When we plug this approximation into the general formula for stochastic gradient descent, we find the stochastic gradient descent update formula for logistic regression.

$$ \begin{align} \boldsymbol{\theta}^{(t+1)} &= \boldsymbol{\theta}^{(t)} - \alpha \nabla_\boldsymbol{\theta} \ell(\boldsymbol{\theta}, \textbf{X}_i, y_i) \\ &= \boldsymbol{\theta}^{(t)} + \alpha \cdot (y_i - \sigma_i)\textbf{X}_i \end{align} $$

Mini-batch Gradient Descent

Similarly, we can approximate the gradient of the cross entropy loss for all observations using a random sample of data points, known as a mini-batch.

$$ \nabla_\boldsymbol{\theta} L(\boldsymbol{\theta}, \textbf{X}, \textbf{y}) \approx \frac{1}{|\mathcal{B}|} \sum_{i\in\mathcal{B}}\nabla_{\boldsymbol{\theta}} \ell(\boldsymbol{\theta}, \textbf{X}_i, y_i) $$

We substitute this approximation for the gradient of the cross entropy loss, yielding a mini-batch gradient descent update formula specific to logistic regression:

$$ \begin{align} \boldsymbol{\theta}^{(t+1)} &= \boldsymbol{\theta}^{(t)} - \alpha \cdot -\frac{1}{|\mathcal{B}|} \sum_{i\in\mathcal{B}}(y_i - \sigma_i)\textbf{X}_i \\ &= \boldsymbol{\theta}^{(t)} + \alpha \cdot \frac{1}{|\mathcal{B}|} \sum_{i\in\mathcal{B}}(y_i - \sigma_i)\textbf{X}_i \end{align} $$

Implementation in Scikit-learn

Scikit-learn's SGDClassifier class provides an implementation for stochastic gradient descent, which we can use by specifying loss=log. Since scikit-learn does not have a model that implements batch gradient descent, we will compare SGDClassifier's performance against LogisticRegression on the emails dataset. We omit feature extraction for brevity:

emails = pd.read_csv('emails_sgd.csv').sample(frac=0.5)

X, y = emails['email'], emails['spam']
X_tr = CountVectorizer().fit_transform(X)

X_train, X_test, y_train, y_test = train_test_split(X_tr, y, random_state=42)

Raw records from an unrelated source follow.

(* ===== verification/GoPath.v ===== *)
(** * GoPath: [path/filepath] on Unix.

    [Clean], [Join], [Dir], [Base], [IsAbs] and [IsLocal] are lexical functions of
    byte strings; they are defined here on the list of path components. *)

From S2P Require Import Prelude GoText.
Open Scope Z_scope.
Open Scope go_scope.

Definition slash : ascii := "/".

(** The components between slashes, the empty ones and the dots dropped. *)
Definition comps (p : string) : list string :=
  List.filter (λ c, negb (String.eqb c EmptyString) && negb (String.eqb c ".")) (split_on slash p).

Definition is_abs (p : string) : bool := has_prefix p "/".

(** Pop on [..]; at the front a relative path keeps it and a rooted one drops
    it.  [out] is reversed. *)
Fixpoint clean_go (rooted : bool) (cs : list string) (out : list string) : list string :=
  match cs with
  | [] => rev out
  | c :: cs' =>
      if String.eqb c ".." then
        match out with
        | o :: out' =>
            if String.eqb o ".." then clean_go rooted cs' (".."%string :: out)
            else clean_go rooted cs' out'
        | [] => clean_go rooted cs' (if rooted then [] else [".."%string])
        end
      else clean_go rooted cs' (c :: out)
  end.

Definition clean_comps (p : string) : list string := clean_go (is_abs p) (comps p) [].

(** [filepath.Clean]. *)
Definition clean (p : string) : string :=
  let cs := clean_comps p in
  if is_abs p then String slash (join "/" cs)
  else match cs with [] => "." | _ => join "/" cs end.

(** [filepath.Join]: empty leading elements are ignored. *)
Fixpoint path_join (elems : list string) : string :=
  match elems with
  | [] => EmptyString
  | e :: es => if String.eqb e EmptyString then path_join es else clean (join "/" (e :: es))
  end.

(** [filepath.Dir]: what stands before the last slash, cleaned. *)
Definition dir (p : string) : string :=
  match cut_last slash p with
  | Some (d, _) => clean (d +:+ "/")
  | None => "."
  end.

(** [filepath.IsLocal]: relative, not empty, and no escape by [..]. *)
Definition is_local (p : string) : bool :=
  if is_abs p || String.eqb p EmptyString then false
  else
    let dots := existsb (λ c, String.eqb c "." || String.eqb c "..") (split_on slash p) in
    let q := if dots then clean p else p in
    negb (String.eqb q ".." || has_prefix q "../").

Example clean_ex1 : clean "/a//b/./../c/" = "/a/c".
Proof. reflexivity. Qed.
Example clean_ex2 : clean "" = ".".
Proof. reflexivity. Qed.
Example clean_ex3 : clean "a/../../b" = "../b".
Proof. reflexivity. Qed.
Example clean_ex4 : clean "/../x" = "/x".
Proof. reflexivity. Qed.
Example dir_ex1 : dir "a/b/" = "a/b".
Proof. reflexivity. Qed.
Example dir_ex2 : dir "f" = ".".
Proof. reflexivity. Qed.
Example dir_ex3 : dir "/etc/raxd" = "/etc".
Proof. reflexivity. Qed.
Example dir_ex4 : dir "/etc" = "/".
Proof. reflexivity. Qed.
Example join_ex : path_join ["/home/u"; ".local"; "state"] = "/home/u/.local/state".
Proof. reflexivity. Qed.
Example local_ex1 : is_local "a/../b" = true.
Proof. reflexivity. Qed.
Example local_ex2 : is_local "a/../../b" = false.
Proof. reflexivity. Qed.
Example local_ex3 : is_local "..." = true.
Proof. reflexivity. Qed.

(** ** Component facts *)

Lemma split_on_no_sep c s w : w ∈ split_on c s → has_char c w = false.
Proof.
  revert w. induction s as [|a s IH]; intros w Hw; simpl in Hw.
  - apply list_elem_of_singleton in Hw. by subst.
  - destruct (decide (a = c)).
    + apply elem_of_cons in Hw as [->|Hw]; [done|by apply IH].
    + destruct (split_on c s) as [|w0 ws] eqn:E.
      * apply list_elem_of_singleton in Hw. subst. unfold has_char. simpl.
        by rewrite bool_decide_eq_false_2.
      * apply elem_of_cons in Hw as [->|Hw].
        -- unfold has_char. simpl. rewrite bool_decide_eq_false_2 by done. simpl.
           apply (IH w0). set_solver.
        -- apply IH. set_solver.
Qed.

(** A component: not empty, no dot, no slash. *)
Definition good_comp (c : string) : Prop :=
  c ≠ EmptyString ∧ c ≠ "."%string ∧ has_char slash c = false.

Lemma comps_good p : Forall good_comp (comps p).
Proof.
  apply Forall_forall. intros c Hc. unfold comps in Hc.
  apply list_elem_of_In, filter_In in Hc as [Hin Hp].
  apply andb_true_iff in Hp as [H1 H2].
  apply negb_true_iff, String.eqb_neq in H1. apply negb_true_iff, String.eqb_neq in H2.
  apply list_elem_of_In, split_on_no_sep in Hin. by split_and!.
Qed.

Lemma clean_go_good rooted cs out :
  Forall good_comp cs → Forall good_comp out → Forall good_comp (clean_go rooted cs out).
Proof.
  assert (good_comp "..") as Hdd by by split_and!.
  revert out. induction cs as [|c cs IH]; intros out Hcs Hout; simpl.
  - by apply Forall_rev.
  - apply Forall_cons in Hcs as [Hc Hcs]. destruct (String.eqb c "..").
    + destruct out as [|o out].
      * apply IH; [done|]. destruct rooted; auto.
      * apply Forall_cons in Hout as [Ho Hout].
        destruct (String.eqb o ".."); apply IH; auto.
    + apply IH; auto.
Qed.

(** A rooted path has no [..] left after cleaning. *)
Lemma clean_go_rooted cs out :
  Forall (λ c, c ≠ ".."%string) out → Forall (λ c, c ≠ ".."%string) (clean_go true cs out).
Proof.
  revert out. induction cs as [|c cs IH]; intros out Hout; simpl.
  - by apply Forall_rev.
  - destruct (String.eqb_spec c "..") as [->|Hc].
    + destruct out as [|o out]; [by apply IH|].
      apply Forall_cons in Hout as [Ho Hout].
      destruct (String.eqb_spec o ".."); [done|]. by apply IH.
    + apply IH. by constructor.
Qed.

Lemma clean_comps_abs p :
  is_abs p = true → Forall (λ c, good_comp c ∧ c ≠ ".."%string) (clean_comps p).
Proof.
  intros H. unfold clean_comps. rewrite H. apply Forall_and. split.
  - apply clean_go_good; [apply comps_good|constructor].
  - apply clean_go_rooted. constructor.
Qed.

(** Components that need no cleaning are kept. *)
Lemma clean_go_id rooted cs out :
  Forall (λ c, c ≠ ".."%string) cs → clean_go rooted cs out = rev out ++ cs.
Proof.
  revert out. induction cs as [|c cs IH]; intros out H; simpl.
  - by rewrite app_nil_r.
  - apply Forall_cons in H as [Hc Hcs].
    destruct (String.eqb_spec c ".."); [done|]. rewrite IH by done.
    simpl. by rewrite <-app_assoc.
Qed.

(** Splitting undoes joining. *)
Lemma split_app_sep c u v :
  has_char c u = false → split_on c (u +:+ String c v) = u :: split_on c v.
Proof.
  induction u as [|a u IH]; intros H.
  - simpl. by rewrite decide_True.
  - unfold has_char in H. simpl in H. apply orb_false_iff in H as [Ha Hu].
    apply bool_decide_eq_false in Ha. simpl. rewrite decide_False by done.
    by rewrite IH.
Qed.

Lemma split_no_sep c u : has_char c u = false → split_on c u = [u].
Proof.
  induction u as [|a u IH]; intros H; [done|].
  unfold has_char in H. simpl in H. apply orb_false_iff in H as [Ha Hu].
  apply bool_decide_eq_false in Ha. simpl. rewrite decide_False by done. by rewrite IH.
Qed.

Lemma split_join cs :
  cs ≠ [] → Forall good_comp cs → split_on slash (join "/" cs) = cs.
Proof.
  induction cs as [|c cs IH]; intros Hne H; [done|].
  apply Forall_cons in H as [(_ & _ & Hc) Hcs]. destruct cs as [|c' cs].
  - by apply split_no_sep.
  - change (join "/" (c :: c' :: cs)) with (c +:+ String slash (join "/" (c' :: cs))).
    rewrite split_app_sep by done. by rewrite IH.
Qed.

Lemma filter_good cs :
  Forall good_comp cs →
  List.filter (λ c, negb (String.eqb c EmptyString) && negb (String.eqb c ".")) cs = cs.
Proof.
  induction cs as [|c cs IH]; intros H; [done|].
  apply Forall_cons in H as [(H1 & H2 & _) Hcs]. simpl.
  apply String.eqb_neq in H1, H2. rewrite H1, H2. simpl. by rewrite IH.
Qed.

Lemma comps_join cs : Forall good_comp cs → comps (join "/" cs) = cs.
Proof.
  intros H. unfold comps. destruct cs as [|c cs]; [done|].
  rewrite split_join by done. by apply filter_good.
Qed.

(** ** A file in a directory *)

Lemma split_app c u v : split_on c (u +:+ String c v) = split_on c u ++ split_on c v.
Proof.
  induction u as [|a u IH].
  - simpl. by rewrite decide_True.
  - rewrite str_app_cons. simpl. rewrite IH. destruct (decide (a = c)); [done|].
    by destruct (split_on c u) as [|w ws] eqn:E; [destruct u; simpl in E; repeat case_match|].
Qed.

Lemma comps_in_dir d c : good_comp c → comps (d +:+ String slash c) = comps d ++ [c].
Proof.
  intros (H1 & H2 & H3). unfold comps. rewrite split_app, List.filter_app. f_equal.
  rewrite split_no_sep by done. simpl. apply String.eqb_neq in H1, H2. by rewrite H1, H2.
Qed.

Lemma clean_go_snoc rooted cs c out :
  c ≠ ".."%string → clean_go rooted (cs ++ [c]) out = clean_go rooted cs out ++ [c].
Proof.
  intros Hc. revert out. induction cs as [|x cs IH]; intros out; simpl.
  - apply String.eqb_neq in Hc. by rewrite Hc.
  - destruct (String.eqb x ".."); [|apply IH].
    destruct out as [|o out]; [apply IH|]. destruct (String.eqb o ".."); apply IH.
Qed.

Lemma join_snoc sep l c : ∃ u, join sep (l ++ [c]) = u +:+ c.
Proof.
  induction l as [|x l [u IH]]; [by exists EmptyString|].
  exists (x +:+ sep +:+ u). change ((x :: l) ++ [c]) with (x :: (l ++ [c])).
  destruct (l ++ [c]) as [|y k] eqn:E; [by destruct l|].
  change (join sep (x :: y :: k)) with (x +:+ sep +:+ join sep (y :: k)).
  by rewrite IH, !str_app_assoc.
Qed.

(** [filepath.Join] with a plain name ends in that name. *)
Lemma path_join_ends d c :
  good_comp c → c ≠ ".."%string → ∃ u, path_join [d; c] = u +:+ c.
Proof.
  intros Hg Hc. assert (∀ e, ∃ u, clean (e +:+ String slash c) = u +:+ c) as Hclean.
  { intros e. unfold clean, clean_comps. rewrite comps_in_dir, clean_go_snoc by done.
    destruct (join_snoc "/" (clean_go (is_abs (e +:+ String slash c)) (comps e) []) c) as [u Hu].
    destruct (is_abs _).
    - exists (String slash u). by rewrite Hu, str_app_cons.
    - destruct (_ ++ [c]) eqn:E; [by destruct (clean_go _ _ _)|]. exists u. by rewrite <-Hu. }
  unfold path_join. destruct (String.eqb_spec d EmptyString) as [->|]; [|apply Hclean].
  pose proof Hg as (H1 & _). apply String.eqb_neq in H1. rewrite H1. simpl.
  unfold clean, clean_comps, comps. pose proof Hg as (_ & _ & Hs).
  rewrite split_no_sep by done. fold (comps c). rewrite filter_good by by constructor.
  apply String.eqb_neq in Hc. simpl. rewrite Hc. simpl. destruct (is_abs c).
  - by exists (str1 slash).
  - by exists EmptyString.
Qed.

y_train = y_train.reset_index(drop=True)
y_test = y_test.reset_index(drop=True)
log_reg = LogisticRegression(tol=0.0001, random_state=42)
stochastic_gd = SGDClassifier(tol=0.0001, loss='log', random_state=42)
%%time, y_train)
log_reg_pred = log_reg.predict(X_test)
print('Logistic Regression')
print('  Accuracy:  ', accuracy_score(y_test, log_reg_pred))
print('  Precision: ', precision_score(y_test, log_reg_pred))
print('  Recall:    ', recall_score(y_test, log_reg_pred))
Logistic Regression
  Accuracy:   0.9913793103448276
  Precision:  0.974169741697417
  Recall:     0.9924812030075187

CPU times: user 3.2 s, sys: 0 ns, total: 3.2 s
Wall time: 3.26 s
%%time, y_train)
stochastic_gd_pred = stochastic_gd.predict(X_test)
print('Stochastic GD')
print('  Accuracy:  ', accuracy_score(y_test, stochastic_gd_pred))
print('  Precision: ', precision_score(y_test, stochastic_gd_pred))
print('  Recall:    ', recall_score(y_test, stochastic_gd_pred))
Stochastic GD
  Accuracy:   0.9808429118773946
  Precision:  0.9392857142857143
  Recall:     0.9887218045112782

CPU times: user 93.8 ms, sys: 31.2 ms, total: 125 ms
Wall time: 119 ms

The results above indicate that SGDClassifier is able to find a solution in significantly less time than LogisticRegression. Although the evaluation metrics are slightly worse on the SGDClassifier, we can improve the SGDClassifier's performance by tuning hyperparameters. Furthermore, this discrepancy is a tradeoff that data scientists often encounter in the real world. Depending on the situation, data scientists might place greater value on the lower runtime or on the higher metrics.


Stochastic gradient descent is a method that data scientists use to cut down on computational cost and runtime. We can see the value of stochastic gradient descent in logistic regression, since we would only have to calculate the gradient of the cross entropy loss for one observation at each iteration instead of for every observation in batch gradient descent. From the example using scikit-learn's SGDClassifier, we observe that stochastic gradient descent may achieve slightly worse evaluation metrics, but drastically improves runtime. On larger datasets or for more complex models, the difference in runtime might be much larger and thus more valuable.